Defendant’s application to call the purported expert requires the court to decide the propriety of admitting, at a post-conviction hearing, expert testimony on “night crime-scene reconstruction” and “human night vision,” where the trial and CPL article 440 hearing minutes are bereft of testimony establishing the actual lighting conditions that existed on the night of the shooting. Upon consideration of the submission of the parties, and for the reasons stated below, defendant’s motion to call Dr. Fraser is denied in its entirety.

It is well established that “[a] trial court may, in its discretion, admit, limit, or deny the testimony of an expert on the reliability of eyewitness identification, weighing a request to introduce such expert testimony ‘against other relevant factors, such as the centrality of the identification issue and the existence of corroborating evidence’ ” (People v Santiago, 17 NY3d 661, 668-669 [2011], citing People v Lee, 96 NY2d 157, 163 [2001]; see generally People v LeGrand, 8 NY3d 449, 452 [2007]). [797]*797If a court decides that “the accuracy of eyewitness identifications” is central to a case, it must then make a threshold decision assessing, inter alia, “whether the proposed ‘testimony is . . . relevant to the witness’s identification of defendant’ ” (Santiago at 669; see e.g.
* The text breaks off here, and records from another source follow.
Definition outName (originalFile : File) (outputFileName : option string) : string :=
  let baseName := stripExtension (name originalFile) in
  match outputFileName with
  | Some n => n
  | None => baseName +:+ "_with_estimates.xlsx"
  end.

(** The array of rows after the header has been extended and every data row
    filled. The callers below pass a non-empty [aoa], for which
    [headerRowIndex] is one of its indices. *)
Definition annotate (rows : list EditableRow) (featureCol featureIndexCol : option nat)
    (aoa : list (list JsVal)) : list (list JsVal) :=
  let headerRowIndex := findHeaderRowIndex aoa in
  let headerRow := default [] (aoa !! headerRowIndex) in
  let byName := byFeatureName rows in
  let byIndex := byFeatureIndex rows in
  let baseLen := length headerRow in
  let aoa := <[headerRowIndex := headerRow ++ (JStr <$> appendedHeaders)]> aoa in
  fillRows rows byName byIndex featureCol featureIndexCol baseLen headerRowIndex
    (length aoa - (headerRowIndex + 1)) (headerRowIndex + 1) aoa.

Definition pipeline (originalFile : File) (rows : list EditableRow)
    (outputFileName : option string) : M string :=
  sheetName ← selectSheet;
  aoa ← getAoa sheetName;
  if bool_decide (length aoa = 0) then throw EmptySheet
  else
    let headerRowIndex := findHeaderRowIndex aoa in
    let headerRow := default [] (aoa !! headerRowIndex) in
    let featureCol := pickColumnIndex headerRow RegExp.featureCandidates in
    let featureIndexCol := pickColumnIndex headerRow RegExp.featureIndexCandidates in
    match featureCol, featureIndexCol with
    | None, None => throw MissingKeyColumn
    | _, _ =>
        _ ← writeAoa sheetName (annotate rows featureCol featureIndexCol aoa);
        mret (outName originalFile outputFileName)
    end.

(** What a call leaves behind: an error and the in-memory workbook at that
    moment (if one was parsed), or the workbook handed to the download with
    its file name. *)
Inductive Outcome : Type :=
| Threw (e : ExportError) (wb : option WorkBook)
| Downloaded (wb : WorkBook) (filename : string).

Definition exportUploadedExcelWithEstimates (originalFile : option File)
    (rows : list EditableRow) (outputFileName : option string) : Outcome :=
  match originalFile with
  | None => Threw MissingFile None
  | Some file =>
      match rows with
      | [] => Threw NoEstimatesProvided None
      | _ =>
          match pipeline file rows outputFileName (arrayBuffer file) with
          | (wb, inl e) => Threw e (Some wb)
          | (wb, inr filename) => Downloaded wb filename
          end
      end
  end.

(** ** Notions used in the statements *)

Definition has_index (n : Z) (r : EditableRow) : Prop := featureIndex r = n.
Definition has_name (k : string) (r : EditableRow) : Prop :=
  norm (JStr (featureName r)) = k.

Global Instance has_index_dec n r : Decision (has_index n r).
Proof. unfold has_index. apply _. Defined.
Global Instance has_name_dec k r : Decision (has_name k r).
Proof. unfold has_name. apply _. Defined.

Definition index_le (a b : EditableRow) : Prop :=
  (featureIndex a ≤ featureIndex b)%Z.

(** The header row of a parsed array and the key columns found in it. *)
Definition headerRowOf (aoa : list (list JsVal)) : list JsVal :=
  default [] (aoa !! findHeaderRowIndex aoa).
Definition featureColOf (aoa : list (list JsVal)) : option nat :=
  pickColumnIndex (headerRowOf aoa) RegExp.featureCandidates.
Definition featureIndexColOf (aoa : list (list JsVal)) : option nat :=
  pickColumnIndex (headerRowOf aoa) RegExp.featureIndexCandidates.

(** The sheet written back for a selected sheet [ws]. *)
Definition annotatedSheet (rows : list EditableRow) (ws : WorkSheet) : WorkSheet :=
  let aoa := XLSX.sheet_to_json ws in
  XLSX.aoa_to_sheet (annotate rows (featureColOf aoa) (featureIndexColOf aoa) aoa).

Definition has_value (row : list Cell) : Prop := XLSX.isempty row = false.

Global Instance has_value_dec row : Decision (has_value row).
Proof. unfold has_value. apply _. Defined.

(** The number of rows above row [r] that the parser keeps: the index at
    which row [r] of the sheet is found in the parsed array. *)
Definition rows_kept_above (ws : WorkSheet) (r : nat) : nat :=
  length (filter has_value (take r ws)).

Definition succeeded (o : Outcome) : bool :=
  match o with
  | Downloaded _ _ => true
  | Threw _ _ => false
  end.

Definition outputSheet (o : Outcome) (sheetName : string) : option WorkSheet :=
  match o with
  | Downloaded wb _ => Sheets wb !! sheetName
  | Threw _ _ => None
  end.

Definition filenameOf (o : Outcome) : option string :=
  match o with
  | Downloaded _ filename => Some filename
  | Threw _ _ => None
  end.


(** A row of the sheet is blank when each of its cells reads as the empty
    string after [norm]; a cell without value reads as [""]. *)
Definition row_blank (row : list Cell) : bool :=
  isRowEmpty (XLSX.cell_json (JStr "") <$> row).

(** The ordinal of row [r] among the non-blank rows after the header. *)
Definition nonblank_ordinal (aoa : list (list JsVal)) (headerRowIndex r : nat) : nat :=
  length (filter (λ row, isRowEmpty row = false)
            (take (r - (headerRowIndex + 1)) (drop (headerRowIndex + 1) aoa))).


(** ** Sample data *)

Module Examples.

Definition frontendOnly (lo ml hi : Z) (d : Department) : option HoursRange.t :=
  match d with
  | frontend => Some (HoursRange.mk lo ml hi)
  | _ => None
  end.

Definition record (i : Z) (n conf : string)
    (rg : Department → option HoursRange.t) : EditableRow :=
  {| featureIndex := i; batch := "B1"; featureName := n;
     featureDescription := ""; confidence := conf; complexity := "Simple";
     techRemarks := "none"; userRemark := ""; ranges := rg |}.

Definition login : EditableRow := record 1 "Login" "High" (frontendOnly 2 4 6).
Definition logout : EditableRow := record 2 "Logout" "Low" (frontendOnly 1 2 3).

(** Two records sharing the index [1] and, up to [norm], the name. *)
Definition loginDraft : EditableRow := record 1 "Login" "Low" (frontendOnly 1 1 1).
Definition loginFinal : EditableRow := record 1 " LOGIN " "High" (frontendOnly 2 4 6).

(** Records with the indices [0] and [1]. *)
Definition search : EditableRow := record 0 "Search" "Medium" (frontendOnly 3 5 8).
Definition profile : EditableRow := record 1 "Profile" "Low" (frontendOnly 1 2 3).

Definition book (sheets : list (string * WorkSheet)) : WorkBook :=
  {| SheetNames := sheets.*1; Sheets := list_to_map sheets |}.

Definition upload (n : string) (sheets : list (string * WorkSheet)) : File :=
  {| name := n; arrayBuffer := book sheets |}.

(** The scenario sheet. *)
Definition features : WorkSheet :=
  [ [Text "Sr No"; Text "Feature"; Text "Notes"];
    [Num 1; Text "Login"; Text "-"];
    [Num 2; Text "Logout"; Text "-"] ].



(** The same sheet below two empty rows, and below two rows of spaces. *)
Definition featuresBelowTwoBlanks : WorkSheet :=
  [Blank; Blank; Blank] :: [Blank; Blank; Blank] :: features.
Definition featuresBelowSpaces : WorkSheet :=
  [Text " "; Blank; Blank] :: [Text "  "; Text " "; Blank] :: features.
Lemma flush_pending_holds (st : SentenceLoop) (x : str) :
  Forall is_piece (current_chunk st) -> held st x ->
  covered (chunks (flush_pending count_tokens title st)) x.
Proof.
  intros Hst [Hx|Hx]; unfold flush_pending.
  - destruct (current_chunk st); simpl; [exact Hx | now apply covered_app].
  - destruct (current_chunk st) as [|p buf] eqn:E; [destruct Hx|].
    simpl. rewrite <- E. apply covered_flush; now rewrite E.
Qed.

Lemma flush_pending_buffer (st : SentenceLoop) :
  current_chunk (flush_pending count_tokens title st) = [].
Proof. unfold flush_pending. destruct (current_chunk st) eqn:E; [exact E | reflexivity]. Qed.

(** After the word-level fallback, what was in a chunk still is, and
    every word of the long sentence is in a chunk or in the buffer. *)
Lemma split_by_words_holds (st : SentenceLoop) (y : str) (seen : list str) :
  current_chunk st = [] ->
  Forall (covered (chunks st)) seen ->
  let st' := split_by_words count_tokens title chunk_size st y in
  Forall is_piece (current_chunk st')
  /\ Forall (held st') (seen ++ PyStr.split y).
Proof.
  intros Hempty Hseen. unfold split_by_words.
  destruct (@word_loop_holds (PyStr.split y) (split_words y)
              (mkWordLoop (chunks st) (next_index st) [] 0) seen)
    as [H1 H2].
  - constructor.
  - eapply Forall_impl; [|exact Hseen]. intros x Hx. now left.
  - cbv zeta in H1, H2. unfold held_w in H2. unfold held.
    destruct (word_chunk _) as [|p buf] eqn:E; simpl; split.
    + rewrite Hempty. constructor.
    + eapply Forall_impl; [|exact H2]. intros x [Hx|[]]. now left.
    + exact H1.
    + exact H2.
Qed.

Lemma word_loop_keeps (words : list str) (c : ChunkData) :
  forall st : WordLoop,
  In c (w_chunks st) ->
  In c (w_chunks (fold_left (word_step count_tokens title chunk_size) words st)).
Proof.
  induction words as [|w words IH]; intros st H; simpl; [exact H|].
  apply IH. unfold word_step.
  destruct ((chunk_size <? _) && _); simpl; [|exact H].
  apply in_or_app. now left.
Qed.

Lemma split_by_words_keeps (st : SentenceLoop) (y x : str) :
  covered (chunks st) x ->
  covered (chunks (split_by_words count_tokens title chunk_size st y)) x.
Proof.
  intros [c [Hc Hx]]. exists c. split; [|exact Hx].
  unfold split_by_words.
  destruct (word_chunk _); simpl; apply word_loop_keeps; exact Hc.
Qed.

Local Abbreviation wanted := (@wanted count_tokens chunk_size).

Lemma wanted_impl (H H' : str -> Prop) (x : str) :
  (forall y, H y -> H' y) -> wanted H x -> wanted H' x.
Proof.
  intros Himp. unfold wanted. destruct (chunk_size <? count_tokens x); auto.
  apply Forall_impl, Himp.
Qed.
People v Crosdale, 103 AD3d 749, 750 [2d Dept 2013] [finding that “the court properly precluded the expert’s testimony to the extent that it related to the concept of flashbulb memory, as it was irrelevant to the issues presented by the case” (emphasis added)]).

Here, the proffered testimony that defendant wishes to present at the post-conviction hearing hinges on the results of a “reconstruction of the lighting conditions present on the night of Antione Stone’s death.” However, given the paucity of trial testimony and the total lack of post-conviction hearing testimony regarding the lighting conditions (i.e., the degree of illumination) that existed on the night of the homicide, replication of the lighting at the crime scene to assess “human night vision” is an impossible task. Because the defense failed to lay a proper foundation for expert testimony about a crime scene reconstruction as it relates to lighting and human night vision, such testimony would be irrelevant and lacking in probative value, and can in no way assist this court in assessing the reliability of Purser-Gennace’s identification testimony.

At trial, Purser-Gennace testified that the two men that she observed from her window for approximately 15 minutes were standing next to a streetlight, and that the “street was very bright and clear.” Although several other trial witnesses testified about the streetlights located in and around the crime scene, there is nothing in the trial record, from Purser-Gennace or any other witness, to establish the existence or nonexistence of additional sources of light that may have illuminated the shooter and the crime scene. Indeed, there was no testimony to establish the existence or nonexistence of lights which may or may not have been on in other areas of the multifamily, multiwindow house from where Purser-Gennace made her observations. And although the men observed by Purser-Gennace were at times facing the street, there is no testimony from her or from any other witness regarding the lights that may or may not have been reflected on the shooter’s face from the headlights of passing or idling cars, or the lights that may or may not have emanated from neighboring homes, like, for example, the nearby home of Mr. Jose Rodriguez.

Moreover, because there is a total lack of foundation in the post-conviction hearing minutes, any testimony regarding the [798]*798“effect of illumination at the scene on the human eye’s ability to distinguish facial characteristics,” holds no probative value. Remarkably, although defendant was well aware that he was seeking to introduce expert testimony on this issue, defense counsel failed to ask a single question of Purser-Gennace or Rodriguez about the lighting conditions on the night of the murder.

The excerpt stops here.